McPherson Clan Series
Reprint Date: January 30, 2022
From USA Today Bestselling Author May McGoldrick…
Love and Mayhem
(also published as Arsenic and Old Armor)
The great hall in Fleet Tower is quite the lively place. The McCalls are preparing for a wedding, and if that means unexpected arrivals, murder, mayhem, and chaos, all the better in this “laugh-out-loud comedy” (Rebecca’s Reading Corner Review).
Forget the English. Forget the Reformation. Forget your sanity…
Try getting married when your betrothed can wield an iron pot with deadly accuracy, her mad uncle thinks he’s William Wallace, and her two maiden aunts can’t finish a sentence—or a thought—on their own…

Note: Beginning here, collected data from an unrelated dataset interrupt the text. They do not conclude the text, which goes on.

(** ** Errors, HTTP responses and the effects of the adapter *)

(** A thrown [Error] object; only its [message] is ever read. *)
Record Error : Type := { message : string }.

(** What the adapter reads of a [Response]: [status], [statusText] and the
    outcome of [response.json()], which is the parsed JSON object or the error
    raised for a body that does not parse. *)
Record Response : Type := {
  status : N;
  statusText : string;
  json : Error + gmap string value
}.

(** [response.ok] *)
Definition ok (response : Response) : bool :=
  ((200 <=? status response) && (status response <=? 299))%N.

(** How [fetch(url)] settles: rejected by the transport, or fulfilled with a
    response of any status. *)
Inductive FetchOutcome : Type :=
  | Rejected (error : Error)
  | Fulfilled (response : Response).

(** [AppState.state] *)
Record State : Type := {
  loading : bool;
  error : option string;
  currentPicture : option (gmap string value);
  selectedDate : string
}.

(** The observable world: the application state, the URLs of the GET requests
    handed to [fetch] so far (oldest first) and the lines written with
    [console.error]. *)
Record World : Type := {
  app : State;
  requests : list string;
  console : list string
}.

(** Computations that change the world and either throw or return. *)
Definition M (A : Type) : Type := World → World * (Error + A).

Definition ret {A} (a : A) : M A := λ w, (w, inr a).
(** * excel-constructor: a model of [src/index.js] and its properties

    The module builds ExcelJS workbooks from header/data descriptions.
    The JavaScript values the functions receive are modelled by an
    untyped [value] datatype, thrown exceptions by a completion type, and
    the ExcelJS worksheet (owned by the library, mutated in place through
    its interface) by the record of what the interface was asked to do. *)

From Stdlib Require Import String Ascii DecimalString ZArith Bool Lia List.
From Equations Require Import Equations.
Import ListNotations.
Open Scope Z_scope.

(** ** JavaScript strings

    A JavaScript string is a sequence of UTF-16 code units. *)

Definition jsstring := list Z.

(** A string literal of the source. *)
Definition lit (s : string) : jsstring :=
  map (fun a => Z.of_N (N_of_ascii a)) (list_ascii_of_string s).
Arguments lit s%_string.

(** [String.fromCharCode(n)] for an integer [n]: the one code unit
    [ToUint16(n)]. *)
Definition fromCharCode (n : Z) : jsstring := [n mod 65536].

(** [Number::toString] of an integer. *)
Definition decimal (n : Z) : jsstring :=
  lit (NilZero.string_of_int (Z.to_int n)).

Definition jsstring_eqb (a b : jsstring) : bool :=
  if list_eq_dec Z.eq_dec a b then true else false.

(** The code unit is one of [A]..[Z]. *)
Definition isUpperLetter (c : Z) : bool := (65 <=? c) && (c <=? 90).

(** ** Column letters *)

(** The [while] loop of [getExcelColumnLetter]; its state is the pair of
    the two variables [colIndex] and [letter]. *)
Equations? getExcelColumnLetter_loop (colIndex : Z) (letter : jsstring)
  : jsstring by wf (Z.to_nat colIndex) lt :=
  getExcelColumnLetter_loop colIndex letter with Z_gt_le_dec colIndex 0 => {
    | left _ :=
        let mod_ := (colIndex - 1) mod 26 in
        getExcelColumnLetter_loop ((colIndex - 1) / 26)
                                  (fromCharCode (65 + mod_) ++ letter);
    | right _ := letter }.
Proof.
  assert ((colIndex - 1) / 26 <= colIndex - 1)
    by (apply Z.div_le_upper_bound; lia).
  lia.
Qed.

Definition getExcelColumnLetter (colIndex : Z) : jsstring :=
  getExcelColumnLetter_loop colIndex [].

(** The spreadsheet ordering of column labels: shorter labels first,
    labels of one length in dictionary order. *)
Fixpoint lex_ltb (s t : jsstring) : bool :=
  match s, t with
  | a :: s', b :: t' => (a <? b) || ((a =? b) && lex_ltb s' t')
  | _, _ => false
  end.

Definition label_ltb (s t : jsstring) : bool :=
  (Z.of_nat (length s) <? Z.of_nat (length t))
  || ((Z.of_nat (length s) =? Z.of_nat (length t)) && lex_ltb s t).

(** The number a bijective base-26 label denotes ([A] is 1, [Z] is 26,
    [AA] is 27). *)
Definition columnNumber (s : jsstring) : Z :=
  fold_left (fun acc c => acc * 26 + (c - 64)) s 0.

(** ** JavaScript values

    Numbers are the integers (widths, indices and lengths; fractions and
    [NaN] are outside the model).  An object is the list of its own
    enumerable string-keyed properties in the order [Object.keys]
    enumerates them; inherited properties and functions as values are
    outside the model.  An array is the list of its elements (no holes). *)

#[local] Set Warnings "-register-all".

Inductive value :=
| VUndefined
| VNull
| VBool (b : bool)
| VNum (n : Z)
| VStr (s : jsstring)
| VObj (props : list (jsstring * value))
| VArr (elems : list value).

(** What a call can throw: an [Error] object with its message and cause,
    or a [TypeError] of the runtime itself. *)
Inductive exn :=
| ErrorObj (message : jsstring) (cause : option value)
| TypeError.

Inductive completion (A : Type) :=
| Normal (a : A)
| Throw (e : exn).
Arguments Normal {A} a.
Arguments Throw {A} e.

Definition truthy (v : value) : bool :=
  match v with
  | VUndefined | VNull => false
  | VBool b => b
  | VNum n => negb (n =? 0)
  | VStr s => match s with [] => false | _ :: _ => true end
  | VObj _ | VArr _ => true
  end.

Definition isArray (v : value) : bool :=
  match v with VArr _ => true | _ => false end.

Fixpoint assoc (k : jsstring) (ps : list (jsstring * value)) : option value :=
  match ps with
  | [] => None
  | (k', v) :: ps' => if jsstring_eqb k' k then Some v else assoc k ps'
  end.

Fixpoint indexed_from {A} (i : Z) (xs : list A) : list (Z * A) :=
  match xs with
  | [] => []
  | x :: xs' => (i, x) :: indexed_from (i + 1) xs'
  end.

(** The own enumerable properties [Object.keys] and [Object.values] go
    through; [undefined] and [null] cannot be converted to an object. *)
Definition ownProperties (v : value) : completion (list (jsstring * value)) :=
  match v with
  | VUndefined | VNull => Throw TypeError
  | VBool _ | VNum _ => Normal []
  | VStr s =>
      Normal (map (fun p => (decimal (fst p), VStr [snd p])) (indexed_from 0 s))
  | VObj ps => Normal ps
  | VArr xs =>
      Normal (map (fun p => (decimal (fst p), snd p)) (indexed_from 0 xs))
  end.

Definition Object_keys (v : value) : completion (list jsstring) :=
  match ownProperties v with
  | Normal ps => Normal (map fst ps)
  | Throw e => Throw e
  end.

Definition Object_values (v : value) : completion (list value) :=
  match ownProperties v with
  | Normal ps => Normal (map snd ps)
  | Throw e => Throw e
  end.

(** The property read [v[k]] (and [v.k]). *)
Definition getProp (v : value) (k : jsstring) : completion value :=
  match v with
  | VUndefined | VNull => Throw TypeError
  | VBool _ | VNum _ => Normal VUndefined
  | VObj ps =>
      Normal (match assoc k ps with Some x => x | None => VUndefined end)
  | VStr s =>
      if jsstring_eqb k (lit "length") then Normal (VNum (Z.of_nat (length s)))
      else match ownProperties v with
           | Normal ps =>
               Normal (match assoc k ps with Some x => x | None => VUndefined end)
           | Throw e => Throw e
           end
  | VArr xs =>
      if jsstring_eqb k (lit "length") then Normal (VNum (Z.of_nat (length xs)))
      else match ownProperties v with
           | Normal ps =>
               Normal (match assoc k ps with Some x => x | None => VUndefined end)
           | Throw e => Throw e
           end
  end.

(** The array read [xs[i]]. *)
Definition arrayGet (xs : list value) (i : Z) : value :=
  if i <? 0 then VUndefined else nth (Z.to_nat i) xs VUndefined.

(** [ToString], as a template literal applies it.  An object with an own
    [toString] property (never callable here) has no primitive value. *)
Fixpoint toString (v : value) : completion jsstring :=
  match v with
  | VUndefined => Normal (lit "undefined")
  | VNull => Normal (lit "null")
  | VBool true => Normal (lit "true")
  | VBool false => Normal (lit "false")
  | VNum n => Normal (decimal n)
  | VStr s => Normal s
  | VObj ps =>
      match assoc (lit "toString") ps with
      | Some _ => Throw TypeError
      | None => Normal (lit "[object Object]")
      end
  | VArr xs =>
      (fix join (xs : list value) : completion jsstring :=
         match xs with
         | [] => Normal []
         | x :: rest =>
             let element :=
               match x with
               | VUndefined | VNull => Normal []
               | _ => toString x
               end in
             match element with
             | Throw e => Throw e
             | Normal s =>
                 match rest with
                 | [] => Normal s
                 | _ :: _ =>
                     match join rest with
                     | Throw e => Throw e
                     | Normal t => Normal (s ++ lit "," ++ t)
                     end
                 end
             end
         end) xs
  end.

(** [new Error(message, options)]: only the [cause] property of
    [options] is read. *)
Definition newError (message : jsstring) (options : value) : exn :=
  ErrorObj message
           (match options with
            | VObj ps => assoc (lit "cause") ps
            | _ => None
            end).

(** [xs.map(f)] for a callback that can throw. *)
Fixpoint mapC {A B} (f : A -> completion B) (xs : list A)
  : completion (list B) :=
  match xs with
  | [] => Normal []
  | x :: xs' =>
      match f x with
      | Throw e => Throw e
      | Normal y =>
          match mapC f xs' with
          | Throw e => Throw e
          | Normal ys => Normal (y :: ys)
          end
      end
  end.

(** ** Computations on a mutable object

    A computation reads and updates the object's state and completes
    normally or by a throw; the updates made before a throw remain. *)

Definition M (S A : Type) : Type := S -> S * completion A.

Definition ret {S A} (a : A) : M S A := fun s => (s, Normal a).

Definition bind {S A B} (m : M S A) (k : A -> M S B) : M S B :=
  fun s =>
    match m s with
    | (s', Normal a) => k a s'
    | (s', Throw e) => (s', Throw e)
    end.

Definition throw {S A} (e : exn) : M S A := fun s => (s, Throw e).

Definition lift {S A} (c : completion A) : M S A := fun s => (s, c).

Definition modify {S} (f : S -> S) : M S unit := fun s => (f s, Normal tt).

Notation "x <- m ;; k" := (bind m (fun x => k))
  (at level 61, m at next level, right associativity).
Notation "m ;;; k" := (bind m (fun _ => k))
  (at level 61, right associativity).

(** [xs.forEach((x, index) => body)], with [index] counted from [i]. *)
Fixpoint forEach_from {S} (body : S -> value -> Z -> S)
         (i : Z) (xs : list value) (s : S) : S :=
  match xs with
  | [] => s
  | x :: xs' => forEach_from body (i + 1) xs' (body s x i)
  end.

Definition forEach {S} (body : S -> value -> Z -> S)
           (xs : list value) (s : S) : S :=
  forEach_from body 0 xs s.

Fixpoint forEachM_from {S} (body : value -> Z -> M S unit)
         (i : Z) (xs : list value) : M S unit :=
  match xs with
  | [] => ret tt
  | x :: xs' => body x i ;;; forEachM_from body (i + 1) xs'
  end.

Definition forEachM {S} (body : value -> Z -> M S unit)
           (xs : list value) : M S unit :=
  forEachM_from body 0 xs.

(** ** The ExcelJS worksheet

    ExcelJS owns the worksheet; the module only calls its interface.  A
    worksheet is modelled by the arguments it was created with and the
    assignments made through its rows, columns and cells, most recent
    first. *)

Inductive call :=
| RowFont (row : value) (font : value)
    (* worksheet.getRow(row).font = font *)
| CellValue (address : value) (v : value)
    (* worksheet.getCell(address).value = v *)
| RowCellValue (row : Z) (col : jsstring) (v : value)
    (* worksheet.getRow(row).getCell(col).value = v *)
| ColumnWidth (col : Z) (width : value)
    (* worksheet.getColumn(col).width = width *)
| ColumnAlignment (col : Z) (alignment : value)
    (* worksheet.getColumn(col).alignment = alignment *)
| MergeCells (range : jsstring).
    (* worksheet.mergeCells(range) *)

Record Worksheet := mkWorksheet {
  ws_name : value;
  ws_options : value;
  ws_calls : list call
}.

Definition record (c : call) (worksheet : Worksheet) : Worksheet :=
  mkWorksheet (ws_name worksheet) (ws_options worksheet)
              (c :: ws_calls worksheet).

(** A workbook is the sequence of its worksheets, in creation order. *)
Definition Workbook := list Worksheet.

(** The bytes [workbook.xlsx.writeBuffer()] serialises from a workbook. *)
Inductive Buffer := Xlsx (workbook : Workbook).

(** *** Reading a worksheet back *)

Fixpoint lastAssigned {A} (sel : call -> option A) (calls : list call)
  : option A :=
  match calls with
  | [] => None
  | c :: older =>
      match sel c with
      | Some a => Some a
      | None => lastAssigned sel older
      end
  end.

Such are Sir Iain Armstrong’s troubles when he sets out to wed Lady Marion, a convent-raised spitfire. All Iain wants to do is fulfill their fathers’ wishes, appease two royal courts, and do what is best for the future of Scotland by putting an end to all the troubles in his part of the Borders. All she has to do is agree to marry him, which is the last thing on her mind when Iain arrives at the convent. She won’t be taken without a fight.
And even when Lady Marion realizes that Iain is a man of courage, intelligence, and seductively powerful shoulders, will her eccentric family do what her temper tantrums, willful ways, and pride have so far failed to do—and drive him away forever?
I want to start by saying that Love and Mayhem by May McGoldrick is a reprint (and renaming) of an older title, Arsenic and Old Armor. It’s also a retelling of the old play/movie, Arsenic and Old Lace. I think if I’d seen the movie or liked dark comedy, I might’ve enjoyed this book more than I did.
I really have mixed feelings about Love and Mayhem. I liked Iain and Marion and the play between them. I wish there could’ve been more fight from Marion as she seemed to give in rather quickly, which seemed to be so opposite from the rebellious nature she displayed from the start. But for two people who were locked in an arranged marriage, there were a lot of sparks.
My real problems with the story come from the whole plot around Marion’s insane relatives. This is where the whole “Arsenic and Old Lace” thing comes into play, and it was just too out there for my tastes. Instead of finding the antics of William, Margaret, and Judith entertaining, I was rather turned off and couldn’t wait for their scenes to pass.
Love and Mayhem wasn’t a bad book, but it really wasn’t for me. It’s well written, and I enjoyed the romance part, and the descriptions of the scenery and action made me feel as if I was there. But the dark humor was just not for me, which made it a tough read.
USA Today Bestselling Authors Nikoo and Jim McGoldrick wrote their first May McGoldrick romance using historical figures that Jim researched while earning a PhD in sixteenth-century Scottish and English literature. Nikoo, a mechanical engineer, is a born storyteller. She is all about characters and feeling. Jim is about action and sense of place. Together, they have crafted over fifty fast-paced, conflict-filled historical, contemporary, and Western novels and two works of nonfiction under the pseudonyms May McGoldrick, Jan Coffey, and Nik James.
Their stories have touched the hearts and minds of millions of readers all over the world. Their work has been translated into over a dozen languages and counting. Because of their success, they have been frequent guests on local and national radio and television. They travel regularly, speaking at writers’ conferences, libraries, classrooms, and book group gatherings.
For the past decade, Nikoo and Jim have been conducting workshops bringing 21st century collaboration and writing skills to students and teachers.
These popular and prolific authors write historical romance, suspense, mystery, Westerns, and young adult novels. They are four-time Rita Finalists and the winners of numerous awards for their writing, including the Daphne DeMaurier Award for Excellence, the Romantic Times Magazine Reviewers’ Choice Award, three NJRW Golden Leaf Awards, two Holt Medallions, and the Connecticut Press Club Award for Best Fiction. Their work is included in the Popular Culture Library collection of the National Museum of Scotland.